● Assignment
If a line in the entries below includes "ReferencedState", pick it out and copy it.

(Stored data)
◆ ◆ ◆ ◆ ◆ ◆ ◆
(** ** The counter stays an unsigned int *)

Lemma call_keep_count_in_range (m : method) (s : ReferencedState) :
  keep_count_in_range s → keep_count_in_range (call m s).
Proof.
  unfold keep_count_in_range. rewrite call_m_keep_count. case_decide; [|done].
  intros _. apply Z.mod_pos_bound, UINT_MODULUS_pos.
Qed.

Lemma run_keep_count_in_range (ms : list method) (s : ReferencedState) :
  keep_count_in_range s → keep_count_in_range (run ms s).
Proof.
  revert s; induction ms as [|m ms IH]; intros s Hs; cbn [run]; [done|].
  by apply IH, call_keep_count_in_range.
Qed.

(** X9. The keep counter counts modulo 2^32.  One increment adds one,
    except at 4294967295 where the counter goes back to 0.  From a
    value in range, a call sequence leaves the counter in range and
    equal to the old value plus the number of
    [increment_keep_count()] calls, modulo 2^32, whatever other calls
    are made in between; so on a fresh record it is exactly the number
    of increments as long as that is less than 2^32. *)
Theorem keep_count_counts_increments (ms : list method) (s : ReferencedState) :
  (keep_count_in_range s → m_keep_count s ≠ UINT_MODULUS - 1 →
   m_keep_count (increment_keep_count s) = m_keep_count s + 1)
  ∧ (m_keep_count s = UINT_MODULUS - 1 →
     m_keep_count (increment_keep_count s) = 0)
  ∧ (keep_count_in_range s →
     keep_count_in_range (run ms s)
     ∧ m_keep_count (run ms s)
       = (m_keep_count s + Z.of_nat (increments ms)) mod UINT_MODULUS)
  ∧ (Z.of_nat (increments ms) < UINT_MODULUS →
     m_keep_count (run ms fresh) = Z.of_nat (increments ms)).
Proof.
  pose proof UINT_MODULUS_pos as HM.
  unfold keep_count_in_range.
  split_and!.
  - intros Hs Hmax. open_record s; cbn in *. apply Z.mod_small. lia.
  - intros Hs. open_record s; cbn in *. subst.
    replace (UINT_MODULUS - 1 + 1) with (1 * UINT_MODULUS) by lia.
    apply Z.mod_mul. lia.
  - intros Hs. split.
    + by apply run_keep_count_in_range.
    + by apply run_m_keep_count.
  - intros Hlt. rewrite run_fresh_m_keep_count. apply Z.mod_small. lia.
Qed.
Lemma all_settings_spec (P : float -> float -> float -> float -> float -> bool) :
  all_settings P = true ->
  forall alpha beta p1 p2 m,
    slider_setting alpha beta p1 p2 m -> P alpha beta p1 p2 m = true.
Proof.
  intros H alpha beta p1 p2 m
    ((i & Hi & ->) & (j & Hj & ->) & (k & Hk & ->) & (l & Hl & ->) & (n & Hn & ->)).
  unfold all_settings in H.
  destruct i as [| i]; [lia |]. destruct j as [| j]; [lia |].
  destruct k as [| k]; [lia |]. destruct l as [| l]; [lia |].
  destruct n as [| n]; [lia |].
  pose proof (all_below_spec _ _ H i ltac:(lia)) as H1. cbv beta zeta in H1.
  pose proof (all_below_spec _ _ H1 j ltac:(lia)) as H2. cbv beta zeta in H2.
  pose proof (all_below_spec _ _ H2 k ltac:(lia)) as H3. cbv beta zeta in H3.
  pose proof (all_below_spec _ _ H3 l ltac:(lia)) as H4. cbv beta zeta in H4.
  exact (all_below_spec _ _ H4 n ltac:(lia)).
Qed.

Lemma settings_checked : all_settings setting_ok = true.
Proof. vm_cast_no_check (eq_refl true). Qed.



(** ** The outcome of [find_optimal] *)

Lemma find_optimal_run (L : libm) (p1 p2 alpha beta m : float) :
  run L (find_optimal p1 p2 alpha beta (Some m))
  = if (beta =? 0) || (alpha / beta * p2 + p2 =? 0) || (p1 =? 0)
    then Raise ZeroDivisionError
    else with_bundle (x1_of p1 p2 alpha beta m) (x2_of p2 alpha beta m)
           (run L (utility (x1_of p1 p2 alpha beta m) alpha
                           (x2_of p2 alpha beta m) beta)).
Proof.
  rewrite run_utility.
  unfold run, find_optimal, bind, float_truediv, raise, ret.
  destruct (beta =? 0); [reflexivity |].
  destruct (alpha / beta * p2 + p2 =? 0); [reflexivity |].
  destruct (p1 =? 0); [reflexivity |].
  cbn. unfold x1_of, x2_of.
  destruct (utility_function L _ alpha _ beta); reflexivity.
Qed.
(** * BIP32 hierarchical deterministic wallets: extended keys and derivation

    Shallow embedding of [btclib/bip32.py]: the extended-key record, its
    validation and 78-byte codec, the child-key-derivation step, multi-level
    derivation, neutering, the crack of a parent private key, the root
    key from a seed, the derivation from an account key and the master key
    of an Electrum mnemonic; then of the network constants of
    [btclib/network.py], of the Merkle root and the header flags of
    [btclib/blocks.py] and of the WIF and address functions of
    [btclib/wifaddress.py].

    The elliptic curve, the hash functions, Base58Check, the path parser and
    the version tables live in other modules of the library; they are the
    fields of the class [Collaborators] and their contracts are the fields
    of [Laws]. *)

From Stdlib Require Import ZArith List Bool Lia.
From Stdlib.Strings Require Import Byte.
Import ListNotations.
Open Scope Z_scope.

(** ** Python values *)

Definition bytes := list byte.

(** A text argument is either a [str] or a [bytes] object.  A [str] is kept
    as the list of its code points, all below 256 here. *)
Inductive String :=
| PyStr (s : list byte)
| PyBytes (b : bytes).

(** Exceptions, one constructor per raise site.  All the constructors but
    the last five are [BTClibValueError] with distinct messages. *)
Inductive error :=
| InvalidVersionLength
| InvalidDepth
| InvalidFingerprintLength
| InvalidIndex
| InvalidChainCodeLength
| InvalidKeyLength
| InvalidPrvKeyPrefix
| InvalidPrvKey
| InvalidPubKeyPrefix
| InvalidPubKey
| UnknownVersion
| ZeroDepthFingerprint
| ZeroDepthIndex
| InvalidDecodedLength
| TooFewBits
| TooManyBits
| UnknownPrvVersion
| NotAPrivateKey
| HardenedFromPublicKey
| FinalDepth
| InvalidForcedVersion
| ParentNotAPublicKey
| ChildNotAPrivateKey
| WrongDepths
| WrongFingerprint
| HardenedChild
| External (code : Z)
| IndexError
| ValueError
| OverflowError
| UnicodeDecodeError.

Inductive result (A : Type) :=
| Ok (a : A)
| Err (e : error).
Arguments Ok {A} a.
Arguments Err {A} e.

Definition bind {A B} (r : result A) (f : A -> result B) : result B :=
  match r with
  | Ok a => f a
  | Err e => Err e
  end.

Notation "x <- r ;; k" := (bind r (fun x => k))
  (at level 61, r at next level, right associativity).
Notation "r ;;; k" := (bind r (fun _ => k))
  (at level 61, right associativity).

Definition raise_if (b : bool) (e : error) : result unit :=
  if b then Err e else Ok tt.

(** ** Integers and bytes *)

Definition Z_of_byte (b : byte) : Z := Z.of_N (Byte.to_N b).

Definition byte_of_Z (z : Z) : byte :=
  match Byte.of_N (Z.to_N z) with
  | Some b => b
  | None => x00
  end.

(** [int.from_bytes(bs, byteorder="big", signed=False)] *)
Definition from_bytes (bs : bytes) : Z :=
  fold_left (fun acc b => acc * 256 + Z_of_byte b) bs 0.

Fixpoint be_bytes (len : nat) (v : Z) : bytes :=
  match len with
  | O => []
  | S l => be_bytes l (v / 256) ++ [byte_of_Z (v mod 256)]
  end.

(** [v.to_bytes(len, byteorder="big", signed=False)] *)
Definition to_bytes (len : nat) (v : Z) : result bytes :=
  if (0 <=? v) && (v <? 256 ^ Z.of_nat len)
  then Ok (be_bytes len v)
  else Err OverflowError.

Definition byte_eqb (a b : byte) : bool := Byte.eqb a b.

Fixpoint bytes_eqb (a b : bytes) : bool :=
  match a, b with
  | [], [] => true
  | x :: a', y :: b' => byte_eqb x y && bytes_eqb a' b'
  | _, _ => false
  end.

(** [v in table] *)
Definition mem (v : bytes) (table : list bytes) : bool :=
  existsb (bytes_eqb v) table.

(** [table.index(v)] *)
Fixpoint index_of (v : bytes) (table : list bytes) : option nat :=
  match table with
  | [] => None
  | x :: t => if bytes_eqb x v then Some O
              else option_map S (index_of v t)
  end.

(** [bs[0]] *)
Definition byte0 (bs : bytes) : result Z :=
  match bs with
  | [] => Err IndexError
  | b :: _ => Ok (Z_of_byte b)
  end.

(** [bs.decode("ascii")] *)
Definition decode_ascii (bs : bytes) : result (list byte) :=
  if forallb (fun b => Z_of_byte b <? 128) bs then Ok bs
  else Err UnicodeDecodeError.

(** [str.isspace] on the code points below 256 *)
Definition is_space (b : byte) : bool :=
  let c := Z_of_byte b in
  ((9 <=? c) && (c <=? 13)) || ((28 <=? c) && (c <=? 32))
  || (c =? 133) || (c =? 160).

Fixpoint lstrip (s : list byte) : list byte :=
  match s with
  | [] => []
  | c :: t => if is_space c then lstrip t else s
  end.

(** [s.strip()] *)
Definition strip (s : list byte) : list byte :=
  rev (lstrip (rev (lstrip s))).


(** [stream.read(n)] on a stream whose unread content is [s] *)
Definition read (n : nat) (s : bytes) : bytes * bytes :=
  (firstn n s, skipn n s).

(** ** The other modules of the library *)

Class Collaborators := {
  (** [alias.Point] and [alias.INF] *)
  Point : Type;
  INF : Point;
  (** [curve.secp256k1]: the order [ec.n], [mult(m)] (the multiple [m*G] of
      the generator), [ec.add] and [ec.y] (the y coordinate from x) *)
  ec_n : Z;
  mult : Z -> Point;
  ec_add : Point -> Point -> result Point;
  ec_y : Z -> result Z;
  (** [sec_point]: compressed SEC encoding of a point and its inverse *)
  bytes_from_point : Point -> result bytes;
  point_from_octets : bytes -> result Point;
  (** [hmac.new(key, msg, "sha512").digest()] and [utils.hash160] *)
  hmac_sha512 : bytes -> bytes -> bytes;
  hash160 : bytes -> bytes;
  (** [base58.b58encode] and [base58.b58decode] (Base58Check) *)
  base58_b58encode : bytes -> bytes;
  base58_b58decode : String -> result bytes;
  (** [utils.bytes_from_octets(o, out_size)] and
      [utils.bytesio_from_binarydata], the latter giving the content of the
      stream *)
  bytes_from_octets : String -> option nat -> result bytes;
  bytesio_from_binarydata : String -> result bytes;
  (** [bip32_path.indexes_from_bip32_path] over the type [BIP32DerPath] *)
  BIP32DerPath : Type;
  indexes_from_bip32_path : BIP32DerPath -> result (list Z);
  (** [network._XPRV_VERSIONS_ALL] and [network._XPUB_VERSIONS_ALL] *)
  _XPRV_VERSIONS_ALL : list bytes;
  _XPUB_VERSIONS_ALL : list bytes
}.

Definition _EXPECTED_DECODED_LENGHT : nat := 78.

(** ** The extended key *)

Record BIP32KeyData := mkBIP32KeyData {
  version : bytes;
  depth : Z;
  parent_fingerprint : bytes;
  index : Z;
  chain_code : bytes;
  key : bytes
}.

Definition zero_fingerprint : bytes := [x00; x00; x00; x00].

(** [BIP32Key = Union[BIP32KeyData, String]] *)
Inductive BIP32Key :=
| KeyData (k : BIP32KeyData)
| KeyStr (s : String).

Definition is_hardened (k : BIP32KeyData) : bool :=
  index k >=? 0x80000000.

(** Assignments to a field of a key *)
Definition with_version (k : BIP32KeyData) (v : bytes) : BIP32KeyData :=
  mkBIP32KeyData v (depth k) (parent_fingerprint k) (index k)
    (chain_code k) (key k).

Definition with_depth (k : BIP32KeyData) (d : Z) : BIP32KeyData :=
  mkBIP32KeyData (version k) d (parent_fingerprint k) (index k)
    (chain_code k) (key k).

Definition with_parent_fingerprint (k : BIP32KeyData) (fp : bytes)
  : BIP32KeyData :=
  mkBIP32KeyData (version k) (depth k) fp (index k) (chain_code k) (key k).

Definition with_index (k : BIP32KeyData) (i : Z) : BIP32KeyData :=
  mkBIP32KeyData (version k) (depth k) (parent_fingerprint k) i
    (chain_code k) (key k).

Definition with_chain_code (k : BIP32KeyData) (cc : bytes) : BIP32KeyData :=
  mkBIP32KeyData (version k) (depth k) (parent_fingerprint k) (index k)
    cc (key k).

Definition with_key (k : BIP32KeyData) (kb : bytes) : BIP32KeyData :=
  mkBIP32KeyData (version k) (depth k) (parent_fingerprint k) (index k)
    (chain_code k) kb.

(** The key read from the first 78 bytes of a stream, before validation *)
Definition parse (stream : bytes) : BIP32KeyData :=
  let '(v, stream) := read 4 stream in
  let '(d, stream) := read 1 stream in
  let '(fp, stream) := read 4 stream in
  let '(i, stream) := read 4 stream in
  let '(cc, stream) := read 32 stream in
  let '(k, stream) := read 33 stream in
  mkBIP32KeyData v (from_bytes d) fp (from_bytes i) cc k.

(** The serialization of a key whose depth and index fit their fields *)
Definition wire (k : BIP32KeyData) : bytes :=
  ((((version k ++ be_bytes 1 (depth k)) ++ parent_fingerprint k)
    ++ be_bytes 4 (index k)) ++ chain_code k) ++ key k.

(** The key data extended with the scalar [q] (private keys) or the point
    [Q] (public keys) cached between the levels of a derivation; [P] is the
    type of the points. *)
Record _ExtendedBIP32KeyData (P : Type) := mkExtended {
  xdata : BIP32KeyData;
  q : Z;
  Q : P
}.
Arguments mkExtended {P} xdata q Q.
Arguments xdata {P} _.
Arguments q {P} _.
Arguments Q {P} _.

Section Bip32.

Context {C : Collaborators}.
Lemma isothermal_degrees_of_freedom_witness :
  exists s',
    add_isothermal_conditions (@no_op unit) tt
      (set_length_domain (uniform_grid 2) channel) = (s', Ok tt) /\
    number_constraints s' = 4%Z /\
    degrees_of_freedom s' = 0%Z.
Proof.
  destruct (isothermal_degrees_of_freedom (@no_op unit) tt
              (set_length_domain (uniform_grid 2) channel)
              (set_length_domain (uniform_grid 2) channel)
              (uniform_grid 2) (0 # 2))
    as (s' & H & Hn & _ & Hd & _); try reflexivity.
  exists s'. repeat split; assumption.
Defined.

Lemma isothermal_index_order_witness :
  exists s' c,
    add_isothermal_conditions (@no_op unit) tt
      (set_length_domain [1; 0; 1 # 2; 2 # 2] channel) = (s', Ok tt) /\
    lookup_component "eq_feed_isothermal" (constraints s') = Some c /\
    map fst c = [(0, 0); (0, 1 # 2); (1 # 2, 0); (1 # 2, 1 # 2)].
Proof.
  destruct (isothermal_index_order (@no_op unit) tt
              (set_length_domain [1; 0; 1 # 2; 2 # 2] channel)
              (set_length_domain [1; 0; 1 # 2; 2 # 2] channel)
              1 [0; 1 # 2; 2 # 2])
    as (s' & c & H & Hl & Hi); try reflexivity.
  exists s', c. repeat split; assumption.
Defined.

Lemma pressure_change_idempotent_witness :
  _add_pressure_change tt bare_block
    = (bare_block, Raise (AttributeError "deltaP")) /\
  _add_pressure_change true (set_dP_dx [6%nat; 7%nat; 8%nat] channel)
    = (set_dP_dx [6%nat; 7%nat; 8%nat] channel, Ok tt).
Proof.
  split.
  - apply (proj1 (pressure_change_idempotent tt tt bare_block)). reflexivity.
  - apply (proj2 (pressure_change_idempotent tt true channel)). reflexivity.
Defined.

Lemma alias_then_scaling_witness :
  exists s',
    calculate_scaling_factors default_scaling
      (set_dP_dx [6%nat; 7%nat; 8%nat] channel) = (s', Ok tt) /\
    scaling_factor s' !! 3%nat = Some (1 # 100000).
Proof.
  destruct (alias_then_scaling default_scaling tt channel
              (set_dP_dx [6%nat; 7%nat; 8%nat] channel)
              (fst (default_scaling (set_dP_dx [6%nat; 7%nat; 8%nat] channel)))
              0%nat [3%nat; 4%nat; 5%nat])
    as (s' & H & Hv); try reflexivity.
  exists s'. split; [exact H |]. apply Hv. now left.
Defined.

Lemma scaling_frame_witness :
  scaling_factor (fst (calculate_scaling_factors default_scaling channel))
    !! 6%nat = None /\
  degrees_of_freedom (fst (calculate_scaling_factors default_scaling channel))
  = degrees_of_freedom channel.
Proof.
  destruct (scaling_frame default_scaling channel
              (fst (default_scaling channel)) eq_refl) as (Hv & _ & Hd).
  split; [| exact Hd].
  transitivity (scaling_factor (fst (default_scaling channel)) !! 6%nat);
    [apply (Hv 6%nat) | reflexivity].
  - discriminate.
  - intros [E | [E | []]]; discriminate E.
  - intros [E | [E | [E | []]]]; discriminate E.
Defined.

Lemma total_scaling_witness :
  scaling_factor (fst (calculate_scaling_factors default_scaling channel))
    !! 2%nat = Some (1 # 10000) /\
  scaling_factor (fst (calculate_scaling_factors default_scaling channel))
    !! 1%nat = Some (1 # 1000).
Proof.
  split.
  - apply (total_scaling default_scaling channel
             (fst (default_scaling channel)) 0%nat [1%nat; 2%nat] 2%nat);
      try reflexivity.
    + right. now left.
    + discriminate.
    + intros [E | [E | [E | []]]]; discriminate E.
  - apply (total_scaling default_scaling channel
             (fst (default_scaling channel)) 0%nat [1%nat; 2%nat] 1%nat);
      try reflexivity.
    + now left.
    + discriminate.
    + intros [E | [E | [E | []]]]; discriminate E.
Defined.

Lemma area_factor_never_one_witness : Qeq_bool 100 1 = false.
Proof.
  apply (area_factor_never_one default_scaling channel
           (fst (default_scaling channel)) 0%nat 100); reflexivity.
Defined.

Lemma scaling_factors_positive_witness :
  scaling_factor (fst (calculate_scaling_factors default_scaling channel))
    !! 3%nat = Some 100000 /\
  0 < 100000.
Proof.
  split; [reflexivity |].
  refine (scaling_factors_positive default_scaling channel
            (fst (default_scaling channel)) eq_refl _ 3%nat 100000 eq_refl).
  intros v q H.
  change ((<[0%nat := 1]> (<[1%nat := 1 # 1000]> (<[3%nat := 7]> ∅))
           : gmap var Q) !! v = Some q) in H.
  repeat (rewrite lookup_insert in H; case_decide;
          [injection H as <-; reflexivity |]).
  rewrite lookup_empty in H. discriminate H.
Defined.

Lemma inherited_exception_propagates_witness :
  add_state_blocks (fun _ _ => raise ConfigurationError)
    (@no_op (option bool)) forward None channel
  = (channel, Raise ConfigurationError) /\
  add_isothermal_conditions (fun _ : unit => raise RuntimeError) tt channel
  = (channel, Raise RuntimeError) /\
  calculate_scaling_factors (raise KeyError) channel
  = (channel, Raise KeyError).
Proof.
  destruct inherited_exception_propagates as (H1 & H2 & H3).
  split; [| split].
  - now apply H1.
  - now apply H2.
  - now apply H3.
Defined.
◆ ◆ ◆ ◆ ◆ ◆ ◆
● Answer below
Lemma call_keep_count_in_range (m : method) (s : ReferencedState) :
Lemma run_keep_count_in_range (ms : list method) (s : ReferencedState) :
Theorem keep_count_counts_increments (ms : list method) (s : ReferencedState) :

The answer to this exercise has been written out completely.